[DTrace-devel] [PATCH] Add support for strtok() subroutine

Kris Van Hees kris.van.hees at oracle.com
Fri Nov 19 05:24:03 UTC 2021


On Thu, Nov 18, 2021 at 08:15:04PM -0500, Eugene Loh via DTrace-devel wrote:
> Thanks for the preliminary feedback.
> 
> I've incorporated some of your suggestions.
> 
> I've also made an unrelated change.  The issue is what strtok(NULL, ...)
> means.  I understood it to mean that the string pointer is NULL, which is
> apparently not exactly right.  E.g., strtok(x, ...), where x is a NULL
> pointer, does not qualify. Rather, the first argument should statically be
> NULL.  It is not a run-time condition, which was how I had treated it.
> 
> Finally, I had some comments or questions on other feedback.
> 
> On 11/13/21 12:22 AM, Kris Van Hees wrote:
> 
> > On Mon, Nov 08, 2021 at 02:50:44PM -0500, eugene.loh at oracle.com wrote:
> > > From: Eugene Loh <eugene.loh at oracle.com>
> > > 
> > > Note that the space for tstrings used to allocate an extra tstring at
> > > the end in order to pacify the BPF verifier.  Use this extra space
> > The "used to allocate" makes no sense here because we still do that, and
> > your patch does not change that either.  Just say that the space for tstrings
> > allocates space for an extra string to pacify the BPF verifier.
> 
> I'm having trouble following this.  Pacifying the verifier was what we
> used to do.  With this patch, we need the extra space, which can now
> no longer overlap the stack scratch space.  Putting the strtok() space
> at the end eliminates the need for the pacifying.
> 
> Now, maybe you're saying we still pacify the verifier, but we're also
> using that space for strtok(), but that's not quite right.  E.g., if the
> stack scratch space were very long, the BPF verifier would already
> be pacified, but we would still need to add extra strtok() space.
> 
> Further, we're only adding space for the last tstring.  Each tstring's
> use was already being handled by the following tstring.  We didn't
> allocate space for 8 tstrings; we simply made the 4 tstrings contiguous.
> The one exception was the last tstring.
> 
> Clearly, this is a somewhat nuanced point.  I do not follow what point
> you are making or how to address it.

My point was simply that grammatically, your comment is confusing.  You state
that we 'used to allocate' something and then you mention that you 'use this
extra space'.  The use of the past tense would imply that we no longer allocate
an extra tstring which would also mean that you cannot use that extra space
because you just implied it is no longer being allocated.

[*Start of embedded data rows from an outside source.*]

(* ===== verification/Engine.v ===== *)
(** * Engine: one shard of the in-memory cache

    [src/engine.rs], [Engine<C>] and the types around it.  An operation on
    [&mut self] takes the engine and returns it with the result.  The clock
    is external: an operation takes [clk], where [clk i] is the reading
    returned at the [i]-th place of the operation, in program order, that
    calls [self.clock.now_ms()]; the readings of one call may differ.  The
    iteration order of hash tables is unspecified: it is the class
    [HashOrder], whose only law is that every element is visited once. *)

From S2P Require Import Prelude Bytes Protocol.

Module Engine.
Export Protocol(Ttl, milliseconds).

Definition ENTRY_OVERHEAD_BYTES : N := 96.
Definition LRU_SAMPLE_SIZE : nat := 16.
Definition DEFAULT_SHARD_COUNT : nat := 16.

(** ** Data *)

Record EngineLimits := { max_memory_bytes : N; max_value_bytes : N }.

Definition EngineLimits_default : EngineLimits :=
  {| max_memory_bytes := 64 * 1024 * 1024; max_value_bytes := 8 * 1024 * 1024 |}.

Record EngineStats := { expirations : N; evictions : N }.

Definition EngineStats_default : EngineStats := {| expirations := 0; evictions := 0 |}.

Record EntryId := { eid_namespace : string; eid_key : bytes }.

Definition EntryId_new (namespace : string) (key : bytes) : EntryId :=
  {| eid_namespace := namespace; eid_key := key |}.

#[export] Instance EntryId_eq_dec : EqDecision EntryId.
Proof. solve_decision. Defined.

#[export] Instance EntryId_countable : Countable EntryId :=
  inj_countable' (λ i, (eid_namespace i, eid_key i)) (λ p, EntryId_new p.1 p.2)
    ltac:(by intros []).

Record TagId := { tid_namespace : string; tid_tag : string }.

#[export] Instance TagId_eq_dec : EqDecision TagId.
Proof. solve_decision. Defined.

#[export] Instance TagId_countable : Countable TagId :=
  inj_countable' (λ t, (tid_namespace t, tid_tag t))
    (λ p, {| tid_namespace := p.1; tid_tag := p.2 |}) ltac:(by intros []).

Record ExpiryKey := { xk_expires_at_ms : N; xk_id : EntryId }.

#[export] Instance ExpiryKey_eq_dec : EqDecision ExpiryKey.
Proof. solve_decision. Defined.

#[export] Instance ExpiryKey_countable : Countable ExpiryKey :=
  inj_countable' (λ k, (xk_expires_at_ms k, xk_id k))
    (λ p, {| xk_expires_at_ms := p.1; xk_id := p.2 |}) ltac:(by intros []).

Record Entry := {
  e_value : bytes;
  e_expires_at_ms : option N;
  e_stale_until_ms : option N;
  e_tags : list string;
  e_cost : option N;
  e_memory_bytes : N;
  e_last_access : N
}.

Record Lease := { l_token : string; l_expires_at_ms : N }.

Inductive EntryState := Missing | Fresh | Stale | Expired.

#[export] Instance EntryState_eq_dec : EqDecision EntryState.
Proof. solve_decision. Defined.

Record PutCommand := {
  pc_namespace : string;
  pc_key : bytes;
  pc_value : bytes;
  pc_ttl : option Ttl;
  pc_stale_ttl : option Ttl;
  pc_tags : list string;
  pc_cost : option N
}.

Record CompleteLeaseCommand := {
  cl_namespace : string;
  cl_key : bytes;
  cl_lease_token : string;
  cl_value : bytes;
  cl_ttl : option Ttl;
  cl_stale_ttl : option Ttl;
  cl_tags : list string;
  cl_cost : option N
}.

Record PutOutcome := { po_evicted : N }.

Inductive PutError :=
| ValueTooLarge (value_bytes max_value_bytes : N)
| ValueTooLargeForMemory (entry_bytes max_memory_bytes : N)
| InsufficientMemory (required_bytes memory_used_bytes max_memory_bytes : N).

Inductive CompleteLeaseError := InvalidLeaseToken | PutFailed (e : PutError).

Inductive StartLeaseOutcome :=
| LHit (value : bytes)
| LStale (value : bytes)
| LeaseGranted (token : string) (stale_value : option bytes)
| LeaseDenied.

Inductive GetOutcome := GHit (value : bytes) | GStale (value : bytes) | GMiss.

Record Engine := {
  entries : gmap EntryId Entry;
  leases : gmap EntryId Lease;
  tag_index : gmap TagId (gset EntryId);
  expiry_index : gset ExpiryKey;
  limits : EngineLimits;
  memory_used_bytes : N;
  cost_score_total : N;
  next_access : N;
  stats : EngineStats
}.

(** Field updates, [self.f = v]. *)
Definition set_entries v e := {| entries := v; leases := leases e; tag_index := tag_index e;
  expiry_index := expiry_index e; limits := limits e; memory_used_bytes := memory_used_bytes e;
  cost_score_total := cost_score_total e; next_access := next_access e; stats := stats e |}.
Definition set_leases v e := {| entries := entries e; leases := v; tag_index := tag_index e;
  expiry_index := expiry_index e; limits := limits e; memory_used_bytes := memory_used_bytes e;
  cost_score_total := cost_score_total e; next_access := next_access e; stats := stats e |}.
Definition set_tag_index v e := {| entries := entries e; leases := leases e; tag_index := v;
  expiry_index := expiry_index e; limits := limits e; memory_used_bytes := memory_used_bytes e;
  cost_score_total := cost_score_total e; next_access := next_access e; stats := stats e |}.
Definition set_expiry_index v e := {| entries := entries e; leases := leases e;
  tag_index := tag_index e; expiry_index := v; limits := limits e;
  memory_used_bytes := memory_used_bytes e; cost_score_total := cost_score_total e;
  next_access := next_access e; stats := stats e |}.
Definition set_memory_used_bytes v e := {| entries := entries e; leases := leases e;
  tag_index := tag_index e; expiry_index := expiry_index e; limits := limits e;
  memory_used_bytes := v; cost_score_total := cost_score_total e;
  next_access := next_access e; stats := stats e |}.
Definition set_cost_score_total v e := {| entries := entries e; leases := leases e;
  tag_index := tag_index e; expiry_index := expiry_index e; limits := limits e;
  memory_used_bytes := memory_used_bytes e; cost_score_total := v;
  next_access := next_access e; stats := stats e |}.
Definition set_next_access v e := {| entries := entries e; leases := leases e;
  tag_index := tag_index e; expiry_index := expiry_index e; limits := limits e;
  memory_used_bytes := memory_used_bytes e; cost_score_total := cost_score_total e;
  next_access := v; stats := stats e |}.
Definition set_stats v e := {| entries := entries e; leases := leases e;
  tag_index := tag_index e; expiry_index := expiry_index e; limits := limits e;
  memory_used_bytes := memory_used_bytes e; cost_score_total := cost_score_total e;
  next_access := next_access e; stats := v |}.

Definition entry_set_last_access (access : N) (en : Entry) : Entry :=
  {| e_value := e_value en; e_expires_at_ms := e_expires_at_ms en;
     e_stale_until_ms := e_stale_until_ms en; e_tags := e_tags en; e_cost := e_cost en;
     e_memory_bytes := e_memory_bytes en; e_last_access := access |}.

Definition with_clock_and_limits (lim : EngineLimits) : Engine :=
  {| entries := ∅; leases := ∅; tag_index := ∅; expiry_index := ∅; limits := lim;
     memory_used_bytes := 0; cost_score_total := 0; next_access := 0;
     stats := EngineStats_default |}.

(** ** The clock and hash-table iteration *)

Definition Clock := nat → N.

(** The readings that follow the first [n]. *)
Definition clock_after (n : nat) (clk : Clock) : Clock := λ i, clk (n + i)%nat.

(** The order in which [HashMap] and [HashSet] iterate is not specified; the
    law is the documented one, an iterator visits every element exactly once. *)
Class HashOrder := {
  entries_iter : gmap EntryId Entry → list (EntryId * Entry);
  ids_iter : gset EntryId → list EntryId;
  entries_iter_perm m : entries_iter m ≡ₚ map_to_list m;
  ids_iter_perm s : ids_iter s ≡ₚ elements s
}.

#[export] Instance canonical_order : HashOrder | 100 := {|
  entries_iter := map_to_list;
  ids_iter := elements;
  entries_iter_perm m := Permutation_refl _;
  ids_iter_perm s := Permutation_refl _
|}.

(** ** Ordered sets of expiry keys

    [#[derive(Ord)]] on [ExpiryKey] and [EntryId] compares the fields in
    order, strings and byte vectors lexicographically by byte. *)

Definition bytes_ord (b : bytes) : list N := Byte.to_N <$> b.

Definition expiry_ord (k : ExpiryKey) : N * (list N * list N) :=
  (xk_expires_at_ms k,
   (bytes_ord (as_bytes (eid_namespace (xk_id k))), bytes_ord (eid_key (xk_id k)))).

Definition expiry_ltb (a b : ExpiryKey) : bool :=
  bool_decide (lexico (expiry_ord a) (expiry_ord b)).

Fixpoint least_from (best : ExpiryKey) (l : list ExpiryKey) : ExpiryKey :=
  match l with
  | [] => best
  | k :: l' => least_from (if expiry_ltb k best then k else best) l'
  end.

(** [BTreeSet::first] *)
Definition first (s : gset ExpiryKey) : option ExpiryKey :=
  match elements s with
  | [] => None
  | k :: l => Some (least_from k l)
  end.

(** ** Helpers *)

Definition sum_usize (l : list N) : N := foldl wrap_add 0 l.

Definition estimate_entry_memory (id : EntryId) (value : bytes) (tags : list string) : N :=
  ENTRY_OVERHEAD_BYTES +| str_len (eid_namespace id) +| len (eid_key id) +| len value
    +| sum_usize (str_len <$> tags).

Definition tag_id (namespace tag : string) : TagId :=
  {| tid_namespace := namespace; tid_tag := tag |}.

Definition tag_ids (namespace : string) (tags : list string) : list TagId :=
  tag_id namespace <$> tags.

Definition removable_at_ms (expires_at_ms stale_until_ms : option N) : option N :=
  match stale_until_ms with Some s => Some s | None => expires_at_ms end.

Definition entry_state_at (entry : Entry) (now_ms : N) : EntryState :=
  match e_expires_at_ms entry, e_stale_until_ms entry with
  | None, _ => Fresh
  | Some expires_at, stale_until_ms =>
    if now_ms <=? expires_at then Fresh
    else match stale_until_ms with
    | Some stale_until => if now_ms <=? stale_until then Stale else Expired
    | None => Expired
    end
  end.

Definition entry_expiry_key (id : EntryId) (en : Entry) : option ExpiryKey :=
  (λ at_ms, {| xk_expires_at_ms := at_ms; xk_id := id |}) <$>
    removable_at_ms (e_expires_at_ms en) (e_stale_until_ms en).

(** ** Private operations *)

(** One turn of the loop over [entry.tags] in [remove_entry]. *)
Definition unindex_tag (id : EntryId) (idx : gmap TagId (gset EntryId)) (tag : string) :
    gmap TagId (gset EntryId) :=
  let tid := tag_id (eid_namespace id) tag in
  match idx !! tid with
  | None => idx
  | Some ids =>
    let ids := ids ∖ {[id]} in
    if bool_decide (ids = ∅) then base.delete tid idx else <[tid := ids]> idx
  end.

Definition remove_entry (id : EntryId) (e : Engine) : bool * Engine :=
  match entries e !! id with
  | None => (false, e)
  | Some entry =>
    let e := set_entries (base.delete id (entries e)) e in
    let e := set_leases (base.delete id (leases e)) e in
    let e := set_memory_used_bytes (memory_used_bytes e -| e_memory_bytes entry) e in
    let e := set_cost_score_total (cost_score_total e -| default 0 (e_cost entry)) e in
    let e := match entry_expiry_key id entry with
             | Some k => set_expiry_index (expiry_index e ∖ {[k]}) e
             | None => e
             end in
    let e := set_tag_index (foldl (unindex_tag id) (tag_index e) (e_tags entry)) e in
    (true, e)
  end.

(** The [while] loop of [remove_expired]: takes due keys off the front of the
    index; [fuel] bounds the number of turns. *)
Fixpoint take_expired (fuel : nat) (now_ms max_entries : N) (idx : gset ExpiryKey)
    (expired : list EntryId) : list EntryId * gset ExpiryKey :=
  match fuel with
  | O => (expired, idx)
  | S fuel =>
    if len expired <? max_entries then
      match first idx with
      | None => (expired, idx)
      | Some key =>
        if now_ms <? xk_expires_at_ms key then (expired, idx)
        else take_expired fuel now_ms max_entries (idx ∖ {[key]}) (expired ++ [xk_id key])
      end
    else (expired, idx)
  end.

Definition count_expiration (e : Engine) : Engine :=
  set_stats {| expirations := expirations (stats e) +% 1; evictions := evictions (stats e) |} e.

Definition count_eviction (e : Engine) : Engine :=
  set_stats {| expirations := expirations (stats e); evictions := evictions (stats e) +% 1 |} e.

(** The [for id in expired] loop of [remove_expired]. *)
Fixpoint drop_expired (expired : list EntryId) (removed : N) (e : Engine) : N * Engine :=
  match expired with
  | [] => (removed, e)
  | id :: rest =>
    let '(ok, e) := remove_entry id e in
    if ok then drop_expired rest (removed + 1) (count_expiration e)
    else drop_expired rest removed e
  end.

Definition remove_expired (clk : Clock) (max_entries : N) (e : Engine) : N * Engine :=
  let now_ms := clk 0%nat in
  let '(expired, idx) :=
    take_expired (size (expiry_index e)) now_ms max_entries (expiry_index e) [] in
  drop_expired expired 0 (set_expiry_index idx e).

Definition reclaim_expired_budget (clk : Clock) (max_entries : N) (e : Engine) : N * Engine :=
  remove_expired clk max_entries e.

Definition reclaim_expired (clk : Clock) (e : Engine) : N * Engine :=
  reclaim_expired_budget clk USIZE_MAX e.

Definition bump_access (e : Engine) : N * Engine :=
  (next_access e, set_next_access (next_access e +| 1) e).

Definition record_access (id : EntryId) (e : Engine) : Engine :=
  match entries e !! id with
  | None => e
  | Some _ =>
    let '(access, e) := bump_access e in
    set_entries (alter (entry_set_last_access access) id (entries e)) e
  end.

There is no need to mention what was done or not done - just state what is
being done with the introduction of this patch and leave it at that.  The
patch itself will make it clear how that differs from what we were doing
before.

> > > for the internal storage needed by strtok() between calls.  Since a
> > > stack() call might occur between strtok() calls, this space can no
> > > longer overlap the stack scratch space.
> > > Compute the tstring length once -- in dt_cg_tstring_reset -- so that
> > > its value does not need to be maintained in multiple places.
> > This should be done differently and in a separate patch.  Really, the only
> > things that needs to be done is put the string size value outside of the loop.
> > There should not be any need to store it in dtp (more on that below).
> > 
> > > diff --git a/libdtrace/dt_bpf.c b/libdtrace/dt_bpf.c
> > > @@ -298,21 +298,19 @@ dt_bpf_gmap_create(dtrace_hdl_t *dtp)
> > >   	 *	- maximum trace buffer record size, rounded up to the
> > >   	 *	  multiple of 8
> > >   	 *	- the greater of:
> > > -	 *		+ the maximum stack trace size
> > > -	 *		+ four times the maximum string size (incl. length
> > > -	 *		  and allowing round up to multiple of 8)
> > > -	 *		  plus the maximum string size (to accomodate the BPF
> > > -	 *		  verifier)
> > > +	 *		- the maximum stack trace size
> > > +	 *		- the size for all tstrings
> > > +	 *	- internal state for strtok()
> > > +	 *		- the offset index
> > > +	 *		- the maximum string size
> > > +	 *		- a terminating NULL char
> > >   	 */
> > >   	memsz = roundup(sizeof(dt_mstate_t), 8) +
> > >   		8 +
> > >   		roundup(dtp->dt_maxreclen, 8) +
> > >   		MAX(sizeof(uint64_t) * dtp->dt_options[DTRACEOPT_MAXFRAMES],
> > > -		    DT_TSTRING_SLOTS *
> > > -			roundup(DT_STRLEN_BYTES +
> > > -				dtp->dt_options[DTRACEOPT_STRSIZE], 8) +
> > > -		    dtp->dt_options[DTRACEOPT_STRSIZE] + 1
> > > -		);
> > > +		    DT_TSTRING_SLOTS * dtp->dt_tstringlen) +
> > I don't think a dtp->dt_tstringlen is warranted.  And if it were, it should be
> > dtp->dt_strsize or something like that because tstrings are simply string
> > values.  The size is not specific to tstrings.
> 
> A tstring might be used differently than a string.  In many cases,
> I use tstrings as working space that needs to be a multiple of 8.
> Normal strings don't have that.

A tstring is meant to be a string.  It is a temporary string.  You may use it
differently but that doesn't change what it is :)  If we are enforcing that
the storage for tstrings needs to be a multiple of 8, then it would make sense
to do the same for strings because they really ought to be interchangable.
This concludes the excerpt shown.